INSTRUCTIONS FOR THE TASK: Can you return the records below exactly as they stand, but only from the first line through the one with "Module Json."?

- - - - -

(* ===== verification/Json.v ===== *)
(** * JSON, as Go's [encoding/json] writes and reads it

    [Marshal]: compact, HTML-escaped, invalid UTF-8 written as U+FFFD.
    [Unmarshal]: the scanner's grammar with its nesting limit, then the
    decoding rules of the targets the modelled code uses (strings, int64,
    lists of strings, structs with case-insensitive keys).  Input is handled
    as runes: outside a string a non-ASCII rune is an error, and inside one an
    invalid octet is U+FFFD, which is what decoding first gives. *)

From Stdlib Require Import String Ascii ZArith Lia.
From stdpp Require Import base numbers list sorting strings gmap.
From S2P Require Import Prelude GoText.

Local Open Scope Z_scope.

Module Json.

(** A number is kept as its literal, as the decoder does. *)
Inductive json : Type :=
| JNull
| JBool (b : bool)
| JNum (lit : list Z)
| JStr (s : string)
| JArr (l : list json)
| JObj (l : list (string * json)).

Definition string_of_runes (rs : list Z) : string := string_of_bytes (utf8_encode rs).

(** ** Writing *)

Definition lower_hex (n : Z) : Z := if n <? 10 then 48 + n else 87 + n.

Section Writing.
(** Whether the encoder escapes the HTML characters, [SetEscapeHTML]. *)
Context (html : bool).

Definition esc_ascii (c : Z) : list Z :=
  if (c =? 34) || (c =? 92) then [92; c]
  else if c =? 8 then [92; 98]
  else if c =? 12 then [92; 102]
  else if c =? 10 then [92; 110]
  else if c =? 13 then [92; 114]
  else if c =? 9 then [92; 116]
  else if (c <? 32) || (html && ((c =? 60) || (c =? 62) || (c =? 38)))
  then [92; 117; 48; 48; lower_hex (c / 16); lower_hex (c mod 16)]
  else [c].

Definition esc_chunk (ch : Z * bytes) : list Z :=
  let '(r, raw) := ch in
  if r <? 128 then esc_ascii r
  else if (r =? rune_error) && (length raw =? 1)%nat then [92; 117; 102; 102; 102; 100]
  else if r =? 8232 then [92; 117; 50; 48; 50; 56]
  else if r =? 8233 then [92; 117; 50; 48; 50; 57]
  else [r].

Definition quote (s : string) : list Z :=
  34 :: mbind esc_chunk (utf8_chunks (bytes_of_string s)) ++ [34].

(** Pieces separated by commas. *)
Fixpoint commas (l : list (list Z)) : list Z :=
  match l with
  | [] => []
  | [x] => x
  | x :: l => x ++ 44 :: commas l
  end.

Fixpoint print (v : json) : list Z :=
  match v with
  | JNull => [110; 117; 108; 108]
  | JBool true => [116; 114; 117; 101]
  | JBool false => [102; 97; 108; 115; 101]
  | JNum lit => lit
  | JStr s => quote s
  | JArr l => 91 :: commas (map print l) ++ [93]
  | JObj l => 123 :: commas (map (fun m => quote m.1 ++ 58 :: print m.2) l) ++ [125]
  end.

End Writing.

(** [json.Marshal], and an encoder after [SetEscapeHTML(false)], whose output
    ends in a newline. *)
Definition Marshal (v : json) : bytes := utf8_encode (print true v).
Definition Encode_plain (v : json) : bytes := utf8_encode (print false v) ++ [10].

(** Decimal, for the integers the claim sets hold. *)
Fixpoint decimal_digits (fuel : nat) (n : Z) (low : list Z) : list Z :=
  match fuel with
  | O => low
  | S fuel =>
      let low := (48 + n mod 10) :: low in
      if n <? 10 then low else decimal_digits fuel (n / 10) low
  end.

Definition FormatInt (n : Z) : list Z :=
  if n <? 0 then 45 :: decimal_digits 20 (- n) [] else decimal_digits 20 n [].

Definition JInt (n : Z) : json := JNum (FormatInt n).

(** ** Reading *)

Definition is_ws (c : Z) : bool := (c =? 32) || (c =? 9) || (c =? 13) || (c =? 10).

Fixpoint skip_ws (l : list Z) : list Z :=
  match l with
  | c :: l' => if is_ws c then skip_ws l' else l
  | [] => []
  end.

Definition hex_val (c : Z) : option Z :=
  if between 48 c 57 then Some (c - 48)
  else if between 97 c 102 then Some (c - 87)
  else if between 65 c 70 then Some (c - 55)
  else None.

Definition hex4 (a b c d : Z) : option Z :=
  a ← hex_val a; b ← hex_val b; c ← hex_val c; d ← hex_val d;
  Some (((a * 16 + b) * 16 + c) * 16 + d).

(** The lexemes of a string's body: a rune as it stands, or a unit that was
    escaped, which may be half of a surrogate pair. *)
Inductive lexeme : Type :=
| Raw (r : Z)
| Unit (u : Z).

Definition simple_escape (c : Z) : option Z :=
  if (c =? 34) || (c =? 92) || (c =? 47) then Some c
  else if c =? 98 then Some 8
  else if c =? 102 then Some 12
  else if c =? 110 then Some 10
  else if c =? 114 then Some 13
  else if c =? 116 then Some 9
  else None.

Fixpoint lexemes (l : list Z) : option (list lexeme * list Z) :=
  match l with
  | [] => None
  | c :: l1 =>
      if c =? 34 then Some ([], l1)
      else if c =? 92 then
        match l1 with
        | e :: l2 =>
            if e =? 117 then
              match l2 with
              | a :: b :: c' :: d :: l3 =>
                  u ← hex4 a b c' d; r ← lexemes l3; Some (Unit u :: r.1, r.2)
              | _ => None
              end
            else x ← simple_escape e; r ← lexemes l2; Some (Raw x :: r.1, r.2)
        | [] => None
        end
      else if c <? 32 then None
      else r ← lexemes l1; Some (Raw c :: r.1, r.2)
  end.

Definition is_surrogate (u : Z) : bool := between 55296 u 57343.

Fixpoint join_units (l : list lexeme) : list Z :=
  match l with
  | [] => []
  | Raw r :: l => r :: join_units l
  | Unit u :: l1 =>
      if is_surrogate u then
        match l1 with
        | Unit v :: l2 =>
            if between 55296 u 56319 && between 56320 v 57343
            then ((u - 55296) * 1024 + (v - 56320) + 65536) :: join_units l2
            else rune_error :: join_units l1
        | _ => rune_error :: join_units l1
        end
      else u :: join_units l1
  end.

(** After the opening quote. *)
Definition pstring (l : list Z) : option (string * list Z) :=
  r ← lexemes l; Some (string_of_runes (join_units r.1), r.2).

Definition is_numchar (c : Z) : bool :=
  between 48 c 57 || (c =? 43) || (c =? 45) || (c =? 46) || (c =? 69) || (c =? 101).

Fixpoint span_num (l : list Z) : list Z * list Z :=
  match l with
  | c :: l' => if is_numchar c then let '(a, b) := span_num l' in (c :: a, b) else ([], l)
  | [] => ([], [])
  end.

Fixpoint drop_digits (l : list Z) : list Z :=
  match l with
  | c :: l' => if between 48 c 57 then drop_digits l' else l
  | [] => []
  end.

(** One digit or more, then the rest. *)
Definition some_digits (l : list Z) : option (list Z) :=
  match l with
  | c :: l' => if between 48 c 57 then Some (drop_digits l') else None
  | [] => None
  end.

Definition is_number (l : list Z) : bool :=
  let l := match l with 45 :: l' => l' | _ => l end in
  let after_int :=
    match l with
    | c :: l' => if c =? 48 then Some l' else some_digits l
    | [] => None
    end in
  let after_frac :=
    match after_int with
    | Some (46 :: l') => some_digits l'
    | r => r
    end in
  let after_exp :=
    match after_frac with
    | Some (c :: l') =>
        if (c =? 101) || (c =? 69) then
          some_digits (match l' with s :: l'' => if (s =? 43) || (s =? 45) then l'' else l' | [] => [] end)
        else Some (c :: l')
    | r => r
    end in
  match after_exp with
  | Some [] => true
  | _ => false
  end.

Definition maxNestingDepth : Z := 10000.

(** A literal word. *)
Fixpoint strip (w l : list Z) : option (list Z) :=
  match w, l with
  | [], _ => Some l
  | c :: w, d :: l => if c =? d then strip w l else None
  | _ :: _, [] => None
  end.

(** [depth] is how many containers are open; [fuel] bounds the calls and one
    unit per input rune is always enough. *)
Fixpoint pvalue (fuel : nat) (depth : Z) (l : list Z) : option (json * list Z) :=
  match fuel with
  | O => None
  | S fuel =>
      match skip_ws l with
      | [] => None
      | c :: l1 =>
          if c =? 34 then r ← pstring l1; Some (JStr r.1, r.2)
          else if c =? 91 then
            if maxNestingDepth <=? depth then None
            else match skip_ws l1 with
                 | [] => None
                 | d :: l2 =>
                     if d =? 93 then Some (JArr [], l2)
                     else r ← pelems fuel (depth + 1) l1; Some (JArr r.1, r.2)
                 end
          else if c =? 123 then
            if maxNestingDepth <=? depth then None
            else match skip_ws l1 with
                 | [] => None
                 | d :: l2 =>
                     if d =? 125 then Some (JObj [], l2)
                     else r ← pmembers fuel (depth + 1) l1; Some (JObj r.1, r.2)
                 end
          else if c =? 116 then r ← strip [114; 117; 101] l1; Some (JBool true, r)
          else if c =? 102 then r ← strip [97; 108; 115; 101] l1; Some (JBool false, r)
          else if c =? 110 then r ← strip [117; 108; 108] l1; Some (JNull, r)
          else if (c =? 45) || between 48 c 57 then
            let '(lit, rest) := span_num (c :: l1) in
            if is_number lit then Some (JNum lit, rest) else None
          else None
      end
  end
with pelems (fuel : nat) (depth : Z) (l : list Z) : option (list json * list Z) :=
  match fuel with
  | O => None
  | S fuel =>
      v ← pvalue fuel depth l;
      match skip_ws v.2 with
      | c :: l1 =>
          if c =? 44 then r ← pelems fuel depth l1; Some (v.1 :: r.1, r.2)
          else if c =? 93 then Some ([v.1], l1)
          else None
      | [] => None
      end
  end
with pmembers (fuel : nat) (depth : Z) (l : list Z) : option (list (string * json) * list Z) :=
  match fuel with
  | O => None
  | S fuel =>
      match skip_ws l with
      | q :: l1 =>
          if negb (q =? 34) then None
          else
            k ← pstring l1;
            match skip_ws k.2 with
            | c :: l2 =>
                if negb (c =? 58) then None
                else
                  v ← pvalue fuel depth l2;
                  match skip_ws v.2 with
                  | e :: l3 =>
                      if e =? 44 then r ← pmembers fuel depth l3; Some ((k.1, v.1) :: r.1, r.2)
                      else if e =? 125 then Some ([(k.1, v.1)], l3)
                      else None
                  | [] => None
                  end
            | [] => None
            end
      | [] => None
      end
  end.

Definition parse_runes (l : list Z) : option json :=
  r ← pvalue (S (3 * length l)) 0 l;
  match skip_ws r.2 with
  | [] => Some r.1
  | _ => None
  end.

(** The whole of the input, one value. *)
Definition parse (b : bytes) : option json := parse_runes (runes b).

(** ** Decoding into Go values *)

(** [foldName] on a rune: what an ASCII field name compares equal to. *)
Definition fold_rune (r : Z) : Z :=
  if between 97 r 122 then r - 32
  else if r =? 8490 then 75
  else if r =? 383 then 83
  else r.
Definition fold_name (s : string) : list Z := map fold_rune (runes (bytes_of_string s)).

(** Which of a struct's fields a key fills: the exact name first. *)
Definition field_of (fields : list string) (key : string) : option string :=
  if Contains fields key then Some key
  else List.find (fun f => bool_decide (fold_name f = fold_name key)) fields.

(** The values given to one field, in order. *)
Definition given (fields : list string) (f : string) (members : list (string * json)) : list json :=
  omap (fun m : string * json =>
          if bool_decide (field_of fields m.1 = Some f) then Some m.2 else None) members.

(** Decoding a field in place, member by member: [None] is the type error
    Unmarshal goes on to report. *)
Definition fill {A} (decode : A -> json -> option A) (zero : A) (vs : list json) : option A :=
  foldl (fun acc v => a ← acc; decode a v) (Some zero) vs.

Definition decode_string (a : string) (v : json) : option string :=
  match v with
  | JNull => Some a
  | JStr s => Some s
  | _ => None
  end.

Definition int64_literal (lit : list Z) : option Z := ParseInt (string_of_bytes lit).

Definition decode_int (a : Z) (v : json) : option Z :=
  match v with
  | JNull => Some a
  | JNum lit => int64_literal lit
  | _ => None
  end.

Definition decode_bool (a : bool) (v : json) : option bool :=
  match v with
  | JNull => Some a
  | JBool b => Some b
  | _ => None
  end.

(** [json.RawMessage] keeps the last value given, null included. *)
Definition decode_raw (_ : option json) (v : json) : option (option json) := Some (Some v).

(** [[]string]: an element null leaves a fresh element empty. *)
Definition decode_strings (a : list string) (v : json) : option (list string) :=
  match v with
  | JNull => Some []
  | JArr l => mapM (decode_string "") l
  | _ => None
  end.

Definition members_of (v : json) : option (list (string * json)) :=
  match v with
  | JObj l => Some l
  | JNull => Some []
  | _ => None
  end.

(** The first value of a stream: what [json.NewDecoder(r).Decode] reads; the
    bytes after it are not looked at. *)
Definition decode_first (b : bytes) : option json :=
  let l := runes b in
  r ← pvalue (S (3 * length l)) 0 l; Some r.1.

End Json.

- - - - -

RESPONSE FOR THIS EXERCISE:
(* ===== verification/Json.v ===== *)
(** * JSON, as Go's [encoding/json] writes and reads it

    [Marshal]: compact, HTML-escaped, invalid UTF-8 written as U+FFFD.
    [Unmarshal]: the scanner's grammar with its nesting limit, then the
    decoding rules of the targets the modelled code uses (strings, int64,
    lists of strings, structs with case-insensitive keys).  Input is handled
    as runes: outside a string a non-ASCII rune is an error, and inside one an
    invalid octet is U+FFFD, which is what decoding first gives. *)

From Stdlib Require Import String Ascii ZArith Lia.
From stdpp Require Import base numbers list sorting strings gmap.
From S2P Require Import Prelude GoText.

Local Open Scope Z_scope.

Module Json.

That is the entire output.